Our nurses were housed in a nurses’ residence adjacent to the hospital.

 

Relatively few patients were admitted to the hospital and not long after our arrival in Stuttgart, Col. Weller was relieved of command and replaced by Col. James Yarborough.

 

On orders from Seventh Army Headquarters in Heidelberg, an official review of the 51st Evacuation Hospital was held on the hospital grounds.
 

Col. Rudolph presented Col. Yarborough and Lt. Col. Cook with the unit’s "Service Award of Merit", citing the 51st’s record of 277 days of operation in the European Theater ("E.T.O."), 21,666 patients admitted during that time, with 9,454 operations performed and 6,143 patients returned to duty.

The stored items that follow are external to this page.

(* ===== verification/Valkey.v ===== *)
(** * Valkey and its client

    Valkey (the Redis server tunneld keeps its transient state in) is not part
    of the repository.  [ValkeyServer] is the interface the code is written
    against: a server state, the entry a key holds at an instant, and the
    execution of one command.  [ValkeyLaws] is what the documentation promises:
    each command's reply and its effect on its own key ([cmd_spec]), that it
    leaves the other keys alone, and that a key disappears when its deadline
    passes.  [MemServer] is a concrete server with these laws, for witnesses.

    The client side is the [world] the Go code runs in: two clocks (the node's
    and the server's), the server, a script of what happens around each command
    (time passes, other clients run commands, the connection fails before or
    after the command reached the server), and the supply of random tokens. *)
From Stdlib Require Import ZArith Lia Ascii String.
From S2P Require Import Prelude GoStr.
Local Open Scope string_scope.
Local Open Scope list_scope.
Local Open Scope Z_scope.

Module Valkey.

(** ** Data *)
Inductive vval :=
| VStr (s : string)
| VHash (h : gmap string string)
| VZSet (z : gmap string Z)      (* member -> score, a time in milliseconds *)
| VSet (s : gset string).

The 51st Evac. was relieved of duty on Oct. 12, 1945 and ordered to return to the U.S. for training and possible redeployment to the Pacific Theater of Operations. However, Art Wallace, Don McNeil, Bill Tucker (from Nashville, TN) and I did not have enough points for "redeployment". We four were reassigned to the 216th General Hospital just across the river from Stuttgart in Bad Canstadt.

 

Bill Tucker (my old tentmate of the last year and a half) and I applied for and received a two weeks "delay en route" to the 216th General Hospital. Ken Dufore gave us his old jeep, which we swapped, along with a bottle of Johnny Walker, for a relatively new jeep at the 28th Division Motor Pool. We loaded the jeep with coffee and other supplies from the 51st’s closing mess and drove south through the beautiful, mountainous country of eastern France to the French Riviera. 

 

 

Cannes was again ready for visitors and a fine "R. & R." area for us for a week.
 

 

We returned to Bad Canstadt through Northern Italy, passing through Monaco ...
... Lake Garda ...
... and over the Brenner Pass on the way.

 

 

Medical work at the 216th General Hospital was really depressing. Part of my assignment was a ward of para- and quadriplegic "G.I.’s", paralyzed as a result of jeep accidents or accidental gunshot wounds.
 

 

A 3 day "leave" to Paris was a welcome break, and it was a joy to see how beautiful and untouched Paris ("The City of Lights") was.

 

 

The end of December 1945, Art Wallace and I (in the front row in this photo) finally received our orders to return home.
After what seemed like and endless wait at Camp Lucky Strike ... 
 

 

... we boarded a "Victory ship" at La Harve for the two weeks winter crossing of the North Atlantic ...

... debarking at New York’s Port of Embarkation.

 

At Christmas, we were still at Camp Kilmer, NJ, but in early Jan. 1946, a C-46 flew us home to California.
 

Art Wallace and I were the last two members of the 51st Evac. Hospital to return home. It had been a great journey, but better yet was to be home again!